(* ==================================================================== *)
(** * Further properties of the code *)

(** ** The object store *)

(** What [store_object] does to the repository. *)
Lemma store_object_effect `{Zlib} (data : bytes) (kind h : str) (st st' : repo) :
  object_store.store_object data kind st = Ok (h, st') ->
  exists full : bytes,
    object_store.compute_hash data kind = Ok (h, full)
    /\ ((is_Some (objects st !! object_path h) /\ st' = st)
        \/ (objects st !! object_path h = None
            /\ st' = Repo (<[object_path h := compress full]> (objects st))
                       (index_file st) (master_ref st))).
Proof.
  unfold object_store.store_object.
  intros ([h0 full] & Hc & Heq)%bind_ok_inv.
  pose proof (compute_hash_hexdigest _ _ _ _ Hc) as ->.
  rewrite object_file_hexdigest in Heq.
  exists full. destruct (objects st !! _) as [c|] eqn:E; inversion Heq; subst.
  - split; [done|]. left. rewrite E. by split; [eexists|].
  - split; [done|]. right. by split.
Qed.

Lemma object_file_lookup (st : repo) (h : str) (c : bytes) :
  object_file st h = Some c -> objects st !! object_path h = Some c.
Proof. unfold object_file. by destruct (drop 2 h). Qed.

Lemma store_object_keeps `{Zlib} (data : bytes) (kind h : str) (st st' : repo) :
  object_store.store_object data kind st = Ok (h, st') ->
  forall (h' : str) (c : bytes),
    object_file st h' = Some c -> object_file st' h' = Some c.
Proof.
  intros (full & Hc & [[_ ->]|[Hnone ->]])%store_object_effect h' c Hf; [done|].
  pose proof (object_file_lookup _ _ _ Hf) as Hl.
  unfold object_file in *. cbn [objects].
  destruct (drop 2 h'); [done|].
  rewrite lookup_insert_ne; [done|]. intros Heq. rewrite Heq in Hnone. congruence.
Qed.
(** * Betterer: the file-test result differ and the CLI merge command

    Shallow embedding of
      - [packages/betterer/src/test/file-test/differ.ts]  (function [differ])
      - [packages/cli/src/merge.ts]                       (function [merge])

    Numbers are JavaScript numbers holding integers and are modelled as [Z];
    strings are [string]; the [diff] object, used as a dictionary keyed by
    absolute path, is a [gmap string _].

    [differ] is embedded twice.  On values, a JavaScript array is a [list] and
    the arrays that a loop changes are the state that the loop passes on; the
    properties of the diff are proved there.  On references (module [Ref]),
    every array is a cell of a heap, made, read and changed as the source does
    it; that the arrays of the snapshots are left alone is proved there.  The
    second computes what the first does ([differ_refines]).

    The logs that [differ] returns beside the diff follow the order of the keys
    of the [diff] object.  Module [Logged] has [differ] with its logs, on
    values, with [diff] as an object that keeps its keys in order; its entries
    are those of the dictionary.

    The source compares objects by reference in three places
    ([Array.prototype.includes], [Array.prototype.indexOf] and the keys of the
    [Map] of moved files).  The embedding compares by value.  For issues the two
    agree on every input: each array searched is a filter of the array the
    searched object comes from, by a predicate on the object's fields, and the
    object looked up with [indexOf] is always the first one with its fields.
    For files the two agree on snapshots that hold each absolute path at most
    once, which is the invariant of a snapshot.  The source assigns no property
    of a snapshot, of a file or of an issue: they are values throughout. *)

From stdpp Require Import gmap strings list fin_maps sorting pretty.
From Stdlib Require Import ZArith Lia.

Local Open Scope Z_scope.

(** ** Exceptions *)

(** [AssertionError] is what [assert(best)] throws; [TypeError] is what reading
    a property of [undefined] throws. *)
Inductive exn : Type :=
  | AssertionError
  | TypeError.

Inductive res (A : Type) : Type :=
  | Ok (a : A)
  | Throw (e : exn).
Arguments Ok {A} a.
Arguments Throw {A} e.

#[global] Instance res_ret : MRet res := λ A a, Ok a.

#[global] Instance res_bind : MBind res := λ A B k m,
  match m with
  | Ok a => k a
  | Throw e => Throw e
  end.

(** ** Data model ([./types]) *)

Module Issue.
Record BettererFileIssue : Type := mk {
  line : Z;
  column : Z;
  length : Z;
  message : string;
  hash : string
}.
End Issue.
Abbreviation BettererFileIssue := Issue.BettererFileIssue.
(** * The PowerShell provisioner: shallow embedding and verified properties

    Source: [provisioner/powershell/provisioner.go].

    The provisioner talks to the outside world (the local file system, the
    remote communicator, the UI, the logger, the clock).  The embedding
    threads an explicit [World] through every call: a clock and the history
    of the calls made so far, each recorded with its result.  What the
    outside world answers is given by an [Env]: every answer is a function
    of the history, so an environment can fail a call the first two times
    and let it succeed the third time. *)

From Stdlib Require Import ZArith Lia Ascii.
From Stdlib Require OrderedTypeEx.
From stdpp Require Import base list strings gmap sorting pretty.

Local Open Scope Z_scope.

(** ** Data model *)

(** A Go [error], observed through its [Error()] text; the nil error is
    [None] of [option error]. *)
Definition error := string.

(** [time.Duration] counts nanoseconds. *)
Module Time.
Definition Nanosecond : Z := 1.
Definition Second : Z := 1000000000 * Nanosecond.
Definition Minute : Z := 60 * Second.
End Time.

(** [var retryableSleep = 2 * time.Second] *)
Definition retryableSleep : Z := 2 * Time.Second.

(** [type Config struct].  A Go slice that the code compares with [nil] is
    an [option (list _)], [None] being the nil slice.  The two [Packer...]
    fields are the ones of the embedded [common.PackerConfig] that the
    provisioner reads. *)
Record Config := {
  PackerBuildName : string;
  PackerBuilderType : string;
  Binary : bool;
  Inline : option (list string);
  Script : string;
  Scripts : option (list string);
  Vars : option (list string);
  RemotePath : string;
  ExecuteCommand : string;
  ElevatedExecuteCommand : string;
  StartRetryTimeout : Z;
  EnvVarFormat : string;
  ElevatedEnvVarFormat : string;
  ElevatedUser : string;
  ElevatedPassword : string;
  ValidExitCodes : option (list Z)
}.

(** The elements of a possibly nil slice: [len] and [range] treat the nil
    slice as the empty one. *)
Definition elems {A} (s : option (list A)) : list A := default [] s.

-------------------------

[WHAT IS BEING ASKED]: Check each line of the listing for the word "values". Report how many lines have it, and nothing more.

[SOLUTION TO THIS TASK]: 3